What are we really hungry for? Exercise 61, 62 & 63

  • What are we really hungry for?
    The Non-Diet Approach, April 27, 2002

    Lose weight without dieting? HOW?!?!

    By getting to the root of why you overeat in the first place! "Why Weight," written by Geneen Roth, is a non-diet book that contains exercises designed to help compulsive eaters learn how to stop using food as a substitute for handling difficult emotions or situations. You'll also learn how to enjoy eating and still lose weight naturally. This program offers reassuring guidelines on:

    -- kicking the scale-watching habit forever
    -- learning to say no
    -- discovering other pleasures besides food
    -- learning the difference between physical and emotional hunger
    -- listening to and trusting your body's hunger and fullness signals

    Each week at least one exercise will be posted and you are encouraged to share your answers, thoughts, etc..

    Please share any insight, ideas, articles or other information that you may have.

    Join us in Breaking Free from Compulsive Eating!
  • Exercise 61: The color of pain


    Draw a picture of your pain.

    What is the color of your pain?
    What shape is your pain?
    Is it bigger or smaller than you.


    What else do you observe when you look at your drawing?

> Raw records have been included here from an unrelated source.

Lemma filtered_walk_answers fuel cap key l (index : nat) limit b loaded out e s :
  (0 < cap)%nat -> chunked cap key s l -> at_hand cap l loaded ->
  (index <= length l)%nat -> (length l - index <= fuel)%nat -> len out < limit ->
  answers (filtered_walk fuel (Z.of_nat cap) (len l) limit b (read_chunk key) (Z.of_nat index) loaded
             out) e s
    (out ++ take (Z.to_nat (limit - len out)) (shown s b (drop index l))).
Proof.
  intros Hcap; revert index loaded out s; induction fuel as [|fuel IH];
    intros index loaded out s Hc Hl Hi Hf Hlim; simpl.
  { rewrite drop_ge, shown_nil, take_nil, app_nil_r by lia; apply answers_ret. }
  rewrite (proj2 (Z.ltb_lt _ _) Hlim), andb_true_r.
  destruct (Z.ltb_spec (Z.of_nat index) (len l)) as [Hlt|Hge].
  2: { rewrite drop_ge, shown_nil, take_nil, app_nil_r by (unfold len in *; lia); apply answers_ret. }
  assert (Hlt' : (index < length l)%nat) by (unfold len in *; lia).
  destruct (position cap index Hcap) as (-> & -> & Hp & Hm).
  pose proof (slice_at cap l index Hcap Hlt') as Hs.
  eapply answers_bind; [by apply load_chunk_answers; [..|apply slice_nonempty]|]; intros s1 Hs1; cbn iota.
  destruct (Z.leb_spec (len (slice cap (index / cap) l)) (Z.of_nat (index mod cap))) as [?|_];
    [unfold len in *; lia|].
  rewrite Nat2Z.id, slice_entry by done.
  destruct (lookup_lt_is_Some_2 l index Hlt') as [u Hu]; rewrite Hu.
  rewrite (drop_S l u index Hu), shown_cons, <- (listed_if_proper b s s1 u Hs1).
  rewrite <- (shown_same s s1 b _ Hs1).
  eapply answers_bind; [ans|]; intros s2 Hs2.
  rewrite <- (shown_same s1 s2 b _ Hs2).
  replace (Z.of_nat index + 1) with (Z.of_nat (S index)) by lia.
  assert (Hc2 : chunked cap key s2 l) by (do 2 (eapply chunked_same; [eassumption|]); done).
  assert (Hh : at_hand cap l (Some (Z.of_nat (index / cap), slice cap (index / cap) l))) by (simpl; eauto).
  destruct (listed_if b s1 u).
  - assert (Hlen : len (out ++ [u]) = len out + 1) by (unfold len; rewrite length_app; simpl; lia).
    assert (Hn : Z.to_nat (limit - len out) = S (Z.to_nat (limit - len (out ++ [u])))) by lia.
    rewrite Hn; simpl; destruct (Z.leb_spec limit (len (out ++ [u]))) as [Hge|Hless].
    + eapply answers_eq; [apply answers_ret|]; by replace (Z.to_nat _) with O by lia.
    + eapply answers_eq; [apply IH; [done..|lia|lia|done]|]; by rewrite <- app_assoc.
  - rewrite (proj2 (Z.leb_gt _ _) Hlim); apply IH; done || lia.
Qed.

(** *** Backward *)

(** What a backward page from position [index] is: up to [limit] entries, and
    a cursor at which the rest of the way begins. *)
Definition reverse_page s b l limit (index : nat) (before : list UID) (page : ReversePage) : Prop :=
  let rest i := shown s b (reverse (take (S i) l)) in
  len (rp_uids page) <= limit
  /\ match rp_next_cursor page with
     | None => rp_uids page = before ++ rest index
     | Some z => exists j : nat, z = Z.of_nat j /\ (j < length l)%nat /\ len (rp_uids page) = limit
                   /\ rp_uids page ++ rest j = before ++ rest index
     end.

Lemma reverse_page_shown s s' b l limit index before page :
  (forall l', shown s' b l' = shown s b l') ->
  reverse_page s' b l limit index before page -> reverse_page s b l limit index before page.
Proof.
  intros Hs [Hle Hp]; split; [done|].
  destruct (rp_next_cursor page); [|by rewrite Hs in Hp].
  destruct Hp as (j & ? & ? & ? & Hp); exists j; by rewrite !Hs in Hp.
Qed.
Lemma reverse_page_same s s' b l limit index before page :
  same_values s s' -> reverse_page s' b l limit index before page -> reverse_page s b l limit index before page.
Proof. intros Hs; apply reverse_page_shown; intros l'; by apply shown_same. Qed.

(** One entry further back. *)
Definition visit s b (u : UID) (uids : list UID) : list UID := if listed_if b s u then uids ++ [u] else uids.

Lemma visit_step s b l (index : nat) u uids :
  l !! index = Some u ->
  visit s b u uids ++ shown s b (reverse (take index l)) = uids ++ shown s b (reverse (take (S index) l)).
Proof.
  intros Hu; rewrite (take_S_r l index u Hu), reverse_snoc, shown_cons; unfold visit.
  destruct (listed_if b s u); [by rewrite <- app_assoc|done].
Qed.
Lemma visit_len s b u uids limit : len uids < limit -> len (visit s b u uids) <= limit.
Proof. unfold visit, len; destruct (listed_if b s u); rewrite ?length_app; simpl; lia. Qed.
Lemma page_serves cursor limit :
  indexes s -> 0 <= cursor -> 0 <= limit ->
  serves (page_of t key cursor limit) e s (take (Z.to_nat limit) (drop (Z.to_nat cursor) l)).
Proof.
  intros Hi H1 H2; apply extend_serves; [done|]; intros s1 Hc; apply (indexes_counted _ _ _ Hc) in Hi.
  eapply answers_bind; [apply total_answers, Hi|]; intros s2 Hs2.
  by apply collect_page_answers; [apply (indexes_same s1)|..].
Qed.
Lemma filtered_serves b : indexes s -> serves (filtered_of t key b) e s (shown s b l).
Proof.
  intros Hi; apply limited_serves; [done|]; intros s1 Hc.
  rewrite <- (shown_counted e s s1 b l Hc); apply (indexes_counted _ _ _ Hc) in Hi.
  eapply answers_bind; [apply total_answers, Hi|]; intros s2 Hs2; rewrite <- (shown_same _ _ b l Hs2).
  by apply filtered_answers, (indexes_same s1).
Qed.
Lemma filtered_page_serves capacity cursor limit b :
  holds cap t key s l -> (0 < cap)%nat ->
  (forall s1, counted e s s1 -> capacity s1 = Z.of_nat cap) ->
  (forall s1 s2, same_values s1 s2 -> capacity s2 = capacity s1) -> 0 <= cursor -> 0 <= limit ->
  serves (filtered_page_of t key capacity cursor limit b) e s
    (take (Z.to_nat limit) (shown s b (drop (Z.to_nat cursor) l))).
Proof.
  intros Hh Hpos Hcap Hsame H1 H2; apply limited_serves; [done|]; intros s1 Hc.
  destruct (Z.eqb_spec limit 0) as [->|Hl]; [apply answers_ret|].
  rewrite <- (shown_counted e s s1 b _ Hc).
  assert (Hh1 : holds cap t key s1 l)
    by (apply (holds_frame _ _ _ s); [|intros i|done]; apply (ct_pget _ _ _ Hc)).
  eapply answers_bind; [apply total_answers, Hh1|]; intros s2 Hs2.
  rewrite <- (shown_same _ _ b _ Hs2).
  destruct (Z.leb_spec (len l) cursor) as [Hge|Hlt].
  { rewrite drop_ge, shown_nil, take_nil by (unfold len in *; lia); apply answers_ret. }
  ans; rewrite (Hsame s1 s2 Hs2), (Hcap s1 Hc).
  pose proof (filtered_walk_answers (Z.to_nat (len l)) cap key l (Z.to_nat cursor) limit b None [] e s2) as Hw.
  rewrite Z2Nat.id in Hw by done; eapply answers_eq; [apply Hw|].
  - done.
  - by eapply chunked_same; [|apply Hh1].
  - done.
  - unfold len in *; lia.
  - unfold len in *; lia.
  - unfold len; simpl; lia.
  - simpl; do 2 f_equal; unfold len; simpl; lia.
Qed.
Lemma reverse_serves cursor limit b :
  holds cap t key s l -> cap = Z.to_nat MAX_CHUNK_SIZE ->
  0 <= limit -> (forall z, cursor = Some z -> 0 <= z) ->
  exists page, reverse_answer s b limit cursor page /\ serves (reverse_of t key cursor limit b) e s page.
Proof.
  intros Hh Hc H1 H2; apply extend_serves_some; [done|]; intros s1 Hc1.
  assert (Hh1 : holds cap t key s1 l)
    by (apply (holds_frame _ _ _ s); [|intros i|done]; apply (ct_pget _ _ _ Hc1)).
  destruct (total_answers s1 e Hh1) as (s2 & Ht & Hs2).
  destruct (collect_reverse_answers s2 e cursor limit b) as (page & Hp & s3 & Hw & Hs3);
    [by eapply holds_same|done..|].
  exists page; split.
  - apply (reverse_answer_shown s s2); [|done].
    intros l'; by rewrite (shown_same s1 s2), (shown_counted e s s1).
  - exists s3; split; [by rewrite (bind_run _ _ _ _ _ _ Ht)|by transitivity s2].
Qed.
(** The most recent entries. *)
Lemma recent_serves limit b :
  holds cap t key s l -> cap = Z.to_nat MAX_CHUNK_SIZE -> 0 <= limit ->
  serves (recent_of t key limit b) e s (take (Z.to_nat limit) (newest s b)).
Proof.
  intros Hh Hc Hlim; destruct (reverse_serves None limit b Hh Hc Hlim) as (page & Hp & s' & Hr & Hc');
    [done|]; exists s'; split; [|done]; unfold recent_of; rewrite (bind_run _ _ _ _ _ _ Hr).
  enough (rp_uids page = take (Z.to_nat limit) (newest s b)) as <- by done.
  revert Hp; unfold reverse_answer; case_bool_decide as Hl.
  - intros ->; unfold newest; by rewrite Hl, reverse_nil, shown_nil, take_nil.
  - destruct (Z.eqb_spec limit 0) as [->|]; [by intros ->|]; simpl.
    rewrite (proj2 (Z.leb_gt _ _)) by lia.
    replace (Z.to_nat (len l - 1)) with (length l - 1)%nat by (unfold len; lia).
    apply reverse_page_newest.
Qed.
End served.
End answers.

    Exercise 62: Old Pain, Past Pain

    When I was a child I was in pain about? [size= 2 ]this may include times when you felt ashamed, frustrated, confused, uncomfortable or upset. [/size]


    Exercise 63: Fears about Pain

    What do you think would happen if you let yourself feel your pain – instead of eating it away?

    If I let myself experience my pain, I would:
  • to the top.....
  • Hi, LLB! I'm lurking but in a slump ... actually the pain topic really resonates with me at the moment, so I'll have a go.

    Drawing a mental picture of my pain is difficult, as there are so many different kinds, colors, shapes and sizes. At the moment the effects of the fall I had in the spring are bothering me again and I can barely walk, even though I have an assignment ... so I'll address the pain in my legs (inexplicable, as it shouldn't be there). It is the shape of a rubber tire around the middle of my legs and it is the color red. It is smaller than me, but it nudges me towards another kind of pain, that of the old demon depression (shape: undefined, size: universal, color: blue and grey). Observing the drawing reminds me that I am overeating to erase all this pain ... like the "eraser" tool on a computer painting program, softly obliterating the reality of pain.

    As a child I was in pain because of just about everything. It's best not to go there again. Childhood was all about pain and about eating ... firstly, not eating, secondly, eating, eating, eating. First thin, then fat. Food obliterates everything.

    Hmmm. Oddly enough, I never seem to eat it all away. I am very logical and self-aware and cognizant of what is going on, so while I am eating it away, I'm also experiencing it. Overeating is just medication to dull things.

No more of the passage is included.